Like other countries in Western Europe, Spain has been hit by extreme heat in recent weeks, with temperatures often topping 40 degrees Celsius (104 degrees Fahrenheit).
The 1,180 people who died of heat-related causes between May 16 and July 13 compared with 114 in the same period in 2024, the ministry said in a statement citing data from the Carlos III Health Institute. The number of deaths increased significantly in the first week in July.
The data shows an event “of exceptional intensity, characterized by an unprecedented increase in average temperatures and a significant increase in mortality attributable to heatwaves”, the ministry said. In the period the data covers, there were 76 red alerts for extreme heat, compared with none a year earlier.
Last summer, 2,191 deaths were attributed to heat-related causes in Spain, according to data from the Carlos III Health Institute. The data from Spain follows a rapid scientific analysis published on July 9 that said around 2,300 people died of heat-related causes across 12 European cities during a severe heatwave in the 10 days to July 2.
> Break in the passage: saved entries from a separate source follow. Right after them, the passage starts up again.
Lemma occupied_at_absent l s : Forall (fun x => info_slot x <> s) l -> occupied_at l s = None.
Proof.
  induction 1 as [|x l Hx _ IH] using Forall_ind; [done|].
  change (x :: l) with ([x] ++ l). rewrite occupied_at_app, IH. cbn. by rewrite (proj2 (Z.eqb_neq _ _)).
Qed.

(** [list_apps] never fails, and keeps of each slot what [read_slot] says. *)
Lemma list_apps_from image ns : NoDup ns -> Forall (fun n => 0 <= n < Apps.SLOT_COUNT) ns -> forall acc,
  exists more,
    foldM (fun found i =>
      r ← Apps.read_slot image i; Ok (found ++ match r with Some s => [s] | None => [] end)) acc ns
    = Ok (acc ++ more) /\
    Forall (fun x => info_slot x ∈ ns) more /\
    forall n, n ∈ ns -> Apps.read_slot image n = Ok (occupied_at more n).
Proof.
  induction 1 as [|n ns Hn _ IH]; intros Hr acc.
  - exists []. rewrite app_nil_r. split; [done|]. split; [done|]. intros n Hn. by apply not_elem_of_nil in Hn.
  - inversion Hr as [|? ? Hr1 Hr2]; subst. destruct (Apps.read_slot_total image n Hr1) as [o Ho].
    cbn [foldM]. rewrite Ho. cbn [mbind result_bind].
    set (here := match o with Some s => [s] | None => [] end).
    destruct (IH Hr2 (acc ++ here)) as (more & -> & Hin & Hat). exists (here ++ more).
    assert (Forall (fun x => info_slot x = n) here) as Hhere.
    { unfold here. destruct o as [s|]; [|done]. constructor; [by eapply read_slot_names|done]. }
    split; [by rewrite app_assoc|]. split.
    + apply Forall_app. split; eapply Forall_impl; [exact Hhere| |exact Hin|]; intros x Hx; [rewrite Hx; by left|by right].
    + intros m Hm. rewrite occupied_at_app. destruct (decide (m = n)) as [->|Hne].
      * rewrite occupied_at_absent.
        2: { eapply Forall_impl; [exact Hin|]. cbn. intros x Hx Hxn. by rewrite Hxn in Hx. }
        rewrite Ho. unfold here. destruct o as [s|]; [|done]. cbn.
        by rewrite (read_slot_names _ _ _ Ho), Z.eqb_refl.
      * apply elem_of_cons in Hm as [->|Hm]; [done|]. rewrite (Hat m Hm).
        rewrite (occupied_at_absent here); [by destruct (occupied_at more m)|].
        eapply Forall_impl; [exact Hhere|]. cbn. by intros x ->.
Qed.

(** The rows the page is given: one per slot, from what is in it. *)
Lemma apps_json_rows fs path image :
  load_image fs path = Ok image ->
  exists rows, apps_json fs path = Ok rows /\
    forall s, 0 <= s < Apps.SLOT_COUNT -> exists o, Apps.read_slot image s = Ok o /\
      rows !! Z.to_nat s = Some (match o with
                                 | None => AppEmpty s (Apps.REGION_BASE + s * Apps.SLOT_STRIDE)
                                 | Some (Apps.SlotApp _ _ i) => AppHere s (Apps.REGION_BASE + s * Apps.SLOT_STRIDE) i
                                 | Some x => AppOther s (Apps.REGION_BASE + s * Apps.SLOT_STRIDE) x
                                 end).
Proof.
  intros Hl. unfold apps_json. rewrite Hl. cbn [mbind result_bind].
  destruct (list_apps_from image Apps.slot_numbers) with (acc := @nil Apps.slot_info) as (infos & Hi & _ & Hat).
  { by apply (bool_decide_unpack (NoDup Apps.slot_numbers)). }
  { repeat (constructor; [by split|]). constructor. }
  unfold Apps.list_apps. rewrite Hi. cbn [mbind result_bind app].
  exists (map (fun s => app_row_of infos s (Apps.REGION_BASE + s * Apps.SLOT_STRIDE)) Apps.slot_numbers).
  split; [reflexivity|]. intros s Hs.
  assert (Apps.slot_numbers !! Z.to_nat s = Some s) as Hk.
  { assert (Forall (fun s => Apps.slot_numbers !! Z.to_nat s = Some s) (zrange 16)) as H by by repeat constructor.
    rewrite Forall_forall in H. apply H. by apply elem_of_zrange. }
  exists (occupied_at infos s). split.
  - apply Hat. by apply list_elem_of_lookup_2 with (Z.to_nat s).
  - change (((fun s => app_row_of infos s (Apps.REGION_BASE + s * Apps.SLOT_STRIDE)) <$> Apps.slot_numbers)
      !! Z.to_nat s = Some (match occupied_at infos s with
        | None => AppEmpty s (Apps.REGION_BASE + s * Apps.SLOT_STRIDE)
        | Some (Apps.SlotApp _ _ i) => AppHere s (Apps.REGION_BASE + s * Apps.SLOT_STRIDE) i
        | Some x => AppOther s (Apps.REGION_BASE + s * Apps.SLOT_STRIDE) x end)).
    by rewrite list_lookup_fmap, Hk.
Qed.

(** ** Firmware slots in a file *)

Lemma slots_json_row buf slot r :
  (forall s, 0 <= s < Slots.SLOT_COUNT -> exists r, Slots.read_slot buf s = Ok r) ->
  0 <= slot < Slots.SLOT_COUNT -> Slots.read_slot buf slot = Ok r ->
  forall fs path, load_image fs path = Ok buf ->
  (j ← slots_json fs path; row_of j slot) =
    Ok (Row slot (Slots.SLOT_BACKUP_BASE + slot * Slots.SLOT_STRIDE) (fst <$> r)).
Proof.
  intros Hall Hs Hr fs path Hl. unfold slots_json. rewrite Hl. cbn [mbind result_bind foldM].
  destruct (Hall 0) as [r0 Hr0]; [by split|]. destruct (Hall 1) as [r1 Hr1]; [by split|].
  destruct (Hall 2) as [r2 Hr2]; [by split|]. destruct (Hall 3) as [r3 Hr3]; [by split|].
  destruct (Hall 4) as [r4 Hr4]; [by split|].
  rewrite Hr0, Hr1, Hr2, Hr3, Hr4. cbn [mbind result_bind]. 
  rewrite !Slots.slot_base_ok by (split; done). cbn [mbind result_bind app].
  unfold row_of. cbn [snd]. unfold Slots.SLOT_COUNT in Hs.
  assert (slot = 0 \/ slot = 1 \/ slot = 2 \/ slot = 3 \/ slot = 4) as Hc by lia.
  destruct Hc as [->|[->|[->|[-> | ->]]]];
    match goal with
    | H : Slots.read_slot buf ?s = Ok ?a |- context [Row ?s _ (fst <$> r)] =>
        rewrite H in Hr; injection Hr as <-
    end; reflexivity.
Qed.

Lemma represents_reads buf m s :
  Slots.represents buf m -> 0 <= s < Slots.SLOT_COUNT -> exists r, Slots.read_slot buf s = Ok r.
Proof. intros [_ H] Hs. destruct (H s Hs) as (r & ? & _). by exists r. Qed.

(** Saving a represented image and reading its row back. *)
Lemma saved_row fs path buf m slot :
  Slots.represents buf m -> 0 <= slot < Slots.SLOT_COUNT ->
  exists row, (j ← slots_json (save_image fs path buf) path; row_of j slot) = Ok row /\
    r_slot row = slot /\ r_header row = (Slots.ct_header <$> m !! slot).
Proof.
  intros Hm Hs. pose proof Hm as [_ Hr]. destruct (Hr slot Hs) as (r & Hread & Hc & _).
  eexists. split.
  { apply (slots_json_row buf slot r); [|done|done|apply save_image_load].
    intros s. by apply represents_reads with m. }
  cbn. split; [done|]. rewrite <- Hc. by destruct r as [[h image]|].
Qed.

Definition same_elsewhere (fs fs' : fsys) (path : list Z) : Prop :=
  forall p, p <> path -> p <> tmp_of path -> fs' !! p = fs !! p.

Lemma save_elsewhere fs path buf : same_elsewhere fs (save_image fs path buf) path.
Proof. intros p H1 H2. by rewrite save_image_lookup, !decide_False. Qed.

(** C25. The file operations refine the abstract slot table: on an image that
    represents a table, writing or erasing a slot in the file leaves a
    synced image that represents the updated table, answers with that slot's
    new row (after a write its whole header, the image's CRC-32 in it), and
    changes no other file but its own temporary one; a slot out
    of range or an image that does not fit raises ValueError and changes
    nothing at all. *)
Theorem slot_file_refines fs path f m op :
  fs !! path = Some f -> Slots.represents (f_data f) m ->
  let '(fs', r) :=
    match op with
    | Slots.OpWrite slot image name fw => write_slot_file fs path slot image name fw true
    | Slots.OpErase slot => erase_slot_file fs path slot
    | Slots.OpEraseState => (save_image fs path (Slots.erase_state (f_data f)), Ok (Row 0 0 None))
    end in
  match r with
  | Ok row => Slots.op_ok op = true /\ same_elsewhere fs fs' path /\
      (exists buf, fs' !! path = Some (File buf true) /\ Slots.represents buf (Slots.spec_op m op)) /\
      match op with
      | Slots.OpWrite slot image name fw => r_slot row = slot /\
          r_header row = Some (Slots.ct_header (Slots.written slot image name fw))
      | Slots.OpErase slot => r_slot row = slot /\ r_header row = None
      | Slots.OpEraseState => True
      end
  | Raise e => Slots.op_ok op = false /\ exn_cls e = ValueError /\ fs' = fs
  end.
Proof.
  intros Hf Hm. assert (load_image fs path = Ok (f_data f)) as Hl by (unfold load_image; by rewrite Hf).
  assert (forall buf, save_image fs path buf !! path = Some (File buf true)) as Hsaved
    by (intros; by rewrite save_image_lookup, decide_True).
  destruct op as [slot image name fw|slot|].
  - unfold write_slot_file. rewrite Hl. cbn [mbind result_bind].
    destruct (op_cases_write (f_data f) m slot image name fw Hm) as [(Hok & Hs & buf & -> & Hb)|(Hok & e & -> & He)].
    + apply Slots.erase_state_represents in Hb.
      destruct (saved_row fs path _ _ slot Hb Hs) as (row & Hrow & Hrs & Hn). rewrite Hrow.
      cbn [Slots.spec_op] in Hn. rewrite lookup_insert_eq in Hn. split; [done|]. split; [apply save_elsewhere|].
      split; [by eauto|done].
    + done.
  - unfold erase_slot_file. rewrite Hl. cbn [mbind result_bind].
    destruct (op_cases_erase (f_data f) m slot Hm) as [(Hok & Hs & buf & -> & Hb)|(Hok & e & -> & He)].
    + apply Slots.erase_state_represents in Hb.
      destruct (saved_row fs path _ _ slot Hb Hs) as (row & Hrow & Hrs & Hn). rewrite Hrow.
      cbn [Slots.spec_op] in Hn. rewrite lookup_delete_eq in Hn. split; [done|]. split; [apply save_elsewhere|].
      split; [by eauto|]. split; [done|]. by destruct (r_header row).
    + done.
  - split; [done|]. split; [apply save_elsewhere|]. split; [|done].
    eexists. split; [apply Hsaved|]. by apply Slots.erase_state_represents.
Qed.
It was not immediately clear whether the study conducted by scientists at Imperial College London and the London School of Hygiene and Tropical Medicine was using the same methodology as the Spanish data.
UK weather records
Extremes in temperature and rainfall in the UK are becoming increasingly frequent, the nation’s meteorological service said on Monday in a report on Britain’s changing climate. England and Wales endured the wettest winter in 250 years in from from October 2023 to March 2024, with six of the 10 wettest winters occurring in the 21st century. The report also found that last year was the UK’s fourth warmest since 1884 with the last three years all in the top five warmest on record.
Records were now being broken “very frequently”, said Mike Kendon, Met Office climate scientist and lead author of the Met Office’s State of the UK Climate report.
“It’s the extremes of temperature and rainfall that is changing the most, and that’s of profound concern, and that’s going to continue in the future,” he said.
Energy Secretary Ed Miliband said the findings showed Britain’s way of life was “under threat”. “Whether it is extreme heat, droughts, flooding, we can see it actually with our own eyes, that it’s already happening, and we need to act,” he said.
In 2024, experts recorded the warmest spring, the second warmest February and the fifth warmest winter on record. Rising sea levels surrounding the UK were speeding up, with two-thirds of the rise recorded since 1900 taking place in the last 30 years, the report said.